Benoit Foucher, un retour sur les pointes.

Cela faisait longtemps qu’il n’était pas revenu à son premier amour « le chapeau » Il y revient d’ailleurs inspiré par ses deux histoires d’amour brisé « Deux ans et trois mois ».

Le passé et la cassure seront le rythme de sa collection d’été prochain. Une femme qui de rage que son amant l’ai délaissée sans explications, se venge en découpant les reliquats du lâche. Des chapeaux qu’elle réinvente, qu’elle s’approprie en les découpant par-ci par-là. La femme durassienne hante toujours Benoit.

Et pour nous l’été prochain ? Une capeline, coque borsalino, en « fine brisa  » estampillée dans la paille, gage que le véritable panama  est tressé en Equateur. Les ganses d’agneau de velours sans couture apparente la subliment.

Le bibi casquette chocolat est en « paille florentine »- du chevron de paille relié par des coutures- une matière ancestrale que Benoit ganse de lin et coton.

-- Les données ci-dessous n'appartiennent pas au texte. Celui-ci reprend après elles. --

(* ===== verification/HeapOps.v ===== *)
(** What the operations of [BinaryHeap] do to the vector that holds the heap. *)

From S2P Require Import Prelude.
From S2P Require Import Order.
From S2P Require Import SortMem.
From S2P Require Import UpartSpec.
From S2P Require Import Layout.
From S2P Require Import RawVec.
From S2P Require Import Cells.
From S2P Require Vec.
From S2P Require Import VecSpec.
From S2P Require Import BinaryHeap.
From S2P Require Import HeapSpec.

Section ops.
Context {T : Type} `{!Ord T} (lt : T → T → bool) `{!StrictWeak lt}.
Context (el : Layout) (alloc_ok : Layout → bool) (drop_panics : nat → T → bool).
Hypothesis Hel : elem_ok el.
Implicit Types (s : Vec.vec T) (k l : list T) (x : T).
Let L : Prop := LawfulOrd T lt.

(** The vector holds a permutation [k] of [l] with [F k]; nothing was dropped. *)
Definition vec_perm l (F : list T → Prop) s0 s : Prop :=
  ∃ k, vec_is el k s ∧ k ≡ₚ l ∧ F k ∧ dropped s = dropped s0.

Lemma vec_perm_mono l l' (F F' : list T → Prop) s0 s0' s :
  vec_perm l F s0 s → l ≡ₚ l' → (∀ k, k ≡ₚ l → F k → F' k) → dropped s0' = dropped s0 →
  vec_perm l' F' s0' s.
Proof.
  intros (k&Hk&Hp&HF&Hd) Hl HF' Hd'. exists k. split_and!; [done|by rewrite Hp|by apply HF'|congruence].
Qed.

Lemma slice_get_of l s : vec_is el l s → slice_of l (slice_get s).
Proof.
  intros (_&Hr&spare&Hc). unfold slice_of, slice_get. cbn. rewrite Hr, Hc.
  by rewrite take_app_length' by (by rewrite length_fmap).
Qed.

Lemma slice_put_is l k s t : vec_is el l s → slice_of k t → k ≡ₚ l → vec_is el k (slice_put t s).
Proof.
  intros Hl Hk Hp. pose proof Hl as (Hs&Hr&spare&Hc). apply Permutation_length in Hp as Hlen.
  unfold slice_of in Hk.
  assert (drop (regs s) (cells s) = spare) as Hdrop.
  { rewrite Hr, Hc. by rewrite drop_app_length' by (by rewrite length_fmap). }
  apply (vec_is_intro el k spare s); [done|done| |cbn; by rewrite Hlen|].
  - unfold slice_put. cbn -[drop]. rewrite Hdrop, Hk, Hc. len.
  - unfold slice_put. cbn -[drop]. by rewrite Hdrop, Hk.
Qed.

(** A routine on the slice, run on the vector. *)
Lemma wp_on_slice {A} (p : prog (mem T) A) l (F G : list T → Prop) s :
  vec_is el l s →
  (∀ m, slice_of l m → wp p (λ _, fperm l [] F) (fperm l [] G) m) →
  wp (on_slice p) (λ _, vec_perm l F s) (vec_perm l G s) s.
Proof.
  intros Hl Hp. apply wp_zoom. eapply wp_mono; [by apply Hp, slice_get_of| |].
  - intros a t (k&Hk&Hpk&HF). rewrite app_nil_r in Hk. exists k.
    split_and!; [by eapply slice_put_is|done..].
  - intros t (k&Hk&Hpk&HG). rewrite app_nil_r in Hk. exists k.
    split_and!; [by eapply slice_put_is|done..].
Qed.
(** [swap_remove_front] and [swap_remove_back] on lists. *)
Definition swap_removed_front i l : list T :=
  if decide (i < length l) then tail (from_option (λ y, <[i := y]> l) l (l !! 0)) else l.
Definition swap_removed_back i l : list T :=
  if decide (i < length l) then removelast (from_option (λ y, <[i := y]> l) l (last l)) else l.

Lemma swap_remove_front_spec l i s : deque_is el l s →
  wp (swap_remove_front el i)
    (λ o s', o = l !! i ∧ deque_is el (swap_removed_front i l) s' ∧ dropped s' = dropped s)
    (λ _, False) s.
Proof.
  intros Hl. unfold swap_remove_front, swap_removed_front. apply wp_bind, wp_gets.
  rewrite (deque_len el l s Hl). destruct (Nat.ltb_spec i (length l)) as [Hi|Hi].
  2:{ rewrite (proj2 (Nat.leb_le _ _) Hi), decide_False by lia. apply wp_ret.
      by rewrite lookup_ge_None_2 by lia. }
  rewrite decide_True by done. destruct l as [|y l]; [simpl in Hi; lia|].
  rewrite (proj2 (Nat.leb_gt _ _) Hi). destruct i as [|i]; cbn [Nat.eqb negb andb].
  { by apply pop_front_spec. }
  apply wp_bind. eapply wp_mono; [by apply deque_swap_spec| |].
  - intros [] s2 (x&z&Hx&Hz&Hl2&Hd2). simpl in Hx, Hz. injection Hz as <-.
    eapply wp_mono; [by apply pop_front_spec| |done]. intros o s3 (->&Hl3&Hd3). simpl in *.
    split_and!; [done|done|congruence].
  - intros s2 (_&[?|?]); simpl in *; lia.
Qed.

Lemma swap_remove_back_spec l i s : deque_is el l s →
  wp (swap_remove_back el i)
    (λ o s', o = l !! i ∧ deque_is el (swap_removed_back i l) s' ∧ dropped s' = dropped s)
    (λ _, False) s.
Proof.
  intros Hl. unfold swap_remove_back, swap_removed_back. apply wp_bind, wp_gets.
  rewrite (deque_len el l s Hl). destruct (decide (i < length l)) as [Hi|Hi].
  2:{ destruct (Nat.ltb_spec i (length l - 1)); [lia|]. rewrite andb_false_r.
      rewrite (proj2 (Nat.leb_le _ _)) by lia. apply wp_ret. by rewrite lookup_ge_None_2 by lia. }
  destruct (list_snoc_inv l) as (l'&y&->); [by intros ->; simpl in Hi; lia|].
  rewrite last_snoc. cbn [from_option]. rewrite length_app in *. simpl in *.
  rewrite (proj2 (Nat.ltb_lt 0 _)), (proj2 (Nat.leb_gt _ _) Hi) by lia. cbn [andb].
  replace (length l' + 1 - 1) with (length l') by lia.
  destruct (Nat.ltb_spec i (length l')).
  - rewrite insert_app_l, removelast_last, lookup_app_l by done.
    apply wp_bind. eapply wp_mono; [by apply deque_swap_spec| |].
    + intros [] s2 (x&z&Hx&Hz&Hl2&Hd2). rewrite lookup_app_l in Hx by done.
      rewrite lookup_mid in Hz by done. injection Hz as <-.
      rewrite insert_app_l, insert_mid in Hl2 by (by rewrite ?length_insert).
      eapply wp_mono; [by apply pop_back_spec| |done]. intros o s3 (->&Hl3&Hd3).
      rewrite last_snoc, Hx. rewrite removelast_last in Hl3. split_and!; [done|done|congruence].
    + intros s2 (_&Hbad). rewrite length_app in Hbad. simpl in Hbad. lia.
  - assert (i = length l') as -> by lia. rewrite insert_mid, lookup_mid by done.
    eapply wp_mono; [by apply pop_back_spec| |done]. intros o s3 (->&Hl3&Hd3).
    by rewrite last_snoc.
Qed.
End spec.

Le bibi calot a une forme mystérieuse, il se porte très chic ou les cheveux libres à l’arrière. La matière utilisée, le parabuntal, fibres de palmier tressées par des mains de philippins.

Les mains sont ce que Benoit privilégie dans la réalisation de ses créations. Du fait main pour les matières, du fait main aussi pour le montage qui se fait dans les plus beaux ateliers parisiens. «Les étiquettes sont embossées par un des derniers gainiers de cuir Atelier Bettenfeld Rosenblum » Précise-t-il.

On le trouve déjà chez « Nouvelle Affaire » à Paris et le printemps prochain chez « 10 Corse Como » à Séoul.

La touche parisienne, l’empreinte coloniale, l’Adjani en Adèle H rêvée de Benoit s’est réveillée pour notre plus grand plaisir.